_Dataset entries_

(** The builder reads at most the next response. *)
Lemma outcome_reads vpc env kwargs (o1 o2 : oracle) n :
  o1 n = o2 n ->
  outcome vpc env kwargs o1 n = outcome vpc env kwargs o2 n /\
  forall cs n',
    outcome vpc env kwargs o1 n = Ok (cs, n') -> (n <= n' <= n + 1)%nat.
Proof.
  intros Hn. unfold outcome. rewrite <- Hn.
  split; [reflexivity|].
  intros cs n'.
  destruct (default (PyStr CLUSTER_NAME) (kwargs !! CLUSTER_NAME));
    try discriminate.
  destruct (default (PyStr ENV) (kwargs !! ENV)); try discriminate.
  cbv zeta.
  destruct (is_True (default (PyBool true) (kwargs !! DEPLOY_AWS_LB_CONTROLLER))).
  - destruct (o1 n) as [doc|]; [|discriminate].
    destruct (statements_of doc) as [stmts|e]; [|discriminate].
    destruct (forallb is_object stmts); [|discriminate].
    intros H. inversion H. lia.
  - intros H. inversion H. lia.
Qed.

Lemma reads_platform id_ env outdir env_name kwargs :
  reads_within 1 (Platform.__init__ id_ env outdir env_name kwargs).
Proof.
  intros o1 o2 n Hagree.
  rewrite !platform_init_outcome.
  destruct (outcome_reads (PlatformNetwork "PlatformNetwork") env
              (Platform.eks_kwargs (default "eks-env" env_name) kwargs) o1 o2 n)
    as [Heq Hbound].
  { apply Hagree. lia. }
  rewrite <- Heq. split; [reflexivity|].
  intros st n'.
  destruct (outcome _ _ _ o1 n) as [[cs n1]|e]; [|discriminate].
  intros H. inversion H. subst. apply (Hbound cs n'). reflexivity.
Qed.

(** Composes the rules above along a sequence of steps. *)
Ltac reads :=
  repeat first
    [ apply reads_ret
    | apply reads_lift
    | apply reads_platform
    | eapply reads_bind; [|intros ?] ].

Lemma reads_pre_prod i p : reads_within 1 (Pipeline._add_pre_prod_stage i p).
Proof.
  unfold Pipeline._add_pre_prod_stage.
  eapply reads_weaken; [reads|]. cbn. lia.
Qed.

Lemma reads_prod i p : reads_within 1 (Pipeline._add_prod_stage i p).
Proof.
  unfold Pipeline._add_prod_stage.
  eapply reads_weaken; [reads|]. cbn. lia.
Qed.

Lemma reads_pipeline i id env : reads_within 2 (Pipeline.__init__ i id env).
Proof.
  unfold Pipeline.__init__.
  eapply reads_weaken.
  - eapply reads_bind; [apply reads_lift|intros cli].
    eapply reads_bind; [apply reads_pre_prod|intros p1].
    eapply reads_bind; [apply reads_prod|intros p2].
    apply reads_ret.
  - cbn. lia.
Qed.

Lemma reads_app i : reads_within 3 (app i).
Proof.
  unfold app.
  eapply reads_weaken.
  - do 4 (eapply reads_bind; [apply reads_lift|intros ?]).
    eapply reads_bind; [apply reads_platform|intros d].
    eapply reads_bind; [apply reads_pipeline|intros p].
    apply reads_ret.
  - cbn. lia.
Qed.

(** C7: two runs of the assembly on the same inputs, against servers
    that give the same responses to the three requests for the
    permission-policy document, produce the same result: the declared
    configuration is a function of the inputs and of those responses. *)
Theorem synthesis_deterministic i (o1 o2 : oracle) :
  (forall j, (j < 3)%nat -> o1 j = o2 j) ->
  synth i o1 = synth i o2.
Proof.
  intros Hagree. unfold synth.
  destruct (reads_app i o1 o2 0%nat) as [Heq _].
  { intros j Hj. apply Hagree. lia. }
  rewrite Heq. reflexivity.
Qed.

Lemma synthesis_deterministic_witness :
  synth (example_inputs "eu-west-1") example_oracle =
  synth (example_inputs "eu-west-1") three_answers.
Proof.
  apply synthesis_deterministic.
  intros j Hj. destruct j as [|[|[|j]]]; [reflexivity..|lia].
Defined.

(** * Further properties of the cluster builder *)

Lemma is_str_default param (kwargs : gmap string pyval) :
  is_str (default (PyStr param) (kwargs !! param)) = param_is_str param kwargs.
Proof. unfold param_is_str. destruct (kwargs !! param); reflexivity. Qed.

(** The outcome read on the keywords and the response, by cases. *)
Lemma build_cluster_cases vpc env kwargs o :
  build_cluster vpc env kwargs o =
  match default (PyStr CLUSTER_NAME) (kwargs !! CLUSTER_NAME),
        default (PyStr ENV) (kwargs !! ENV) with
  | PyStr a, PyStr b =>
      if wants DEPLOY_AWS_LB_CONTROLLER kwargs then
        match o 0%nat with
        | None => Raise RequestError
        | Some doc =>
            match statements_of doc with
            | Raise e => Raise e
            | Ok stmts =>
                if forallb is_object stmts
                then Ok (configuration vpc env a b
                           (wants DEPLOY_CLUSTER_AUTOSCALER kwargs) true stmts)
                else Raise RuntimeError
            end
        end
      else Ok (configuration vpc env a b
                 (wants DEPLOY_CLUSTER_AUTOSCALER kwargs) false [])
  | _, _ => Raise TypeError
  end.
Proof.
  rewrite build_cluster_outcome. unfold outcome, wants.
  destruct (default (PyStr CLUSTER_NAME) (kwargs !! CLUSTER_NAME)); try reflexivity.
  destruct (default (PyStr ENV) (kwargs !! ENV)); try reflexivity.
  cbv zeta.
  destruct (is_True (default (PyBool true) (kwargs !! DEPLOY_AWS_LB_CONTROLLER)));
    [|reflexivity].
  destruct (o 0%nat) as [doc|]; [|reflexivity].
  destruct (statements_of doc) as [stmts|e]; [|reflexivity].
  destruct (forallb is_object stmts); reflexivity.
Qed.

(** X1: the cluster is named after the two parameters, joined by a
    dash, and a parameter that is not supplied stands for its own name:
    a builder given neither declares the cluster "cluster_name-env_name". *)
Theorem cluster_named_after_parameters vpc env kwargs o cs :
  build_cluster vpc env kwargs o = Ok cs ->
  exists a b p,
    default (PyStr "cluster_name") (kwargs !! "cluster_name") = PyStr a /\
    default (PyStr "env_name") (kwargs !! "env_name") = PyStr b /\
    the_cluster cs = Some p /\
    cluster_name p = (a +:+ "-") +:+ b /\
    (kwargs !! "cluster_name" = None -> kwargs !! "env_name" = None ->
     cluster_name p = "cluster_name-env_name").
Proof.
  intros H.
  apply build_cluster_Ok in H as (a & b & stmts & Ha & Hb & ->).
  destruct (configuration_cluster vpc env a b
              (is_True (default (PyBool true) (kwargs !! DEPLOY_CLUSTER_AUTOSCALER)))
              (is_True (default (PyBool true) (kwargs !! DEPLOY_AWS_LB_CONTROLLER)))
              stmts) as (p & Hp & Hn & _).
  exists a, b, p. split; [exact Ha|]. split; [exact Hb|].
  split; [exact Hp|]. split; [exact Hn|].
  intros Hc He. unfold CLUSTER_NAME, ENV in Ha, Hb.
  rewrite Hc in Ha. rewrite He in Hb. cbn in Ha, Hb.
  inversion Ha. inversion Hb. subst a b. exact Hn.
Qed.

Lemma cluster_named_after_parameters_witness :
  exists a b p,
    default (PyStr "cluster_name") ((∅ : gmap string pyval) !! "cluster_name") =
      PyStr a /\
    default (PyStr "env_name") ((∅ : gmap string pyval) !! "env_name") = PyStr b /\
    the_cluster example_configuration = Some p /\
    cluster_name p = (a +:+ "-") +:+ b /\
    ((∅ : gmap string pyval) !! "cluster_name" = None ->
     (∅ : gmap string pyval) !! "env_name" = None ->
     cluster_name p = "cluster_name-env_name").
Proof.
  refine (cluster_named_after_parameters example_vpc example_env ∅
            example_oracle example_configuration _).
  vm_compute. reflexivity.
Defined.

(** X2: the builder looks up four keywords only; any other keyword is
    ignored without an error, whatever it carries. *)
Theorem unknown_keywords_ignored vpc env kwargs o k v :
  k ∉ builder_keywords ->
  build_cluster vpc env (<[k := v]> kwargs) o = build_cluster vpc env kwargs o.
Proof.
  intros Hk. unfold builder_keywords in Hk.
  rewrite !not_elem_of_cons in Hk.
  destruct Hk as (H1 & H2 & H3 & H4 & _).
  rewrite !build_cluster_outcome. unfold outcome.
  rewrite !lookup_insert_ne by congruence. reflexivity.
Qed.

_WHAT THIS TASK INVOLVES_
In the records, which lines use the word "forallb"? Report them.

_EXERCISE RESPONSE_
    destruct (forallb is_object stmts); [|discriminate].
                if forallb is_object stmts
  destruct (forallb is_object stmts); reflexivity.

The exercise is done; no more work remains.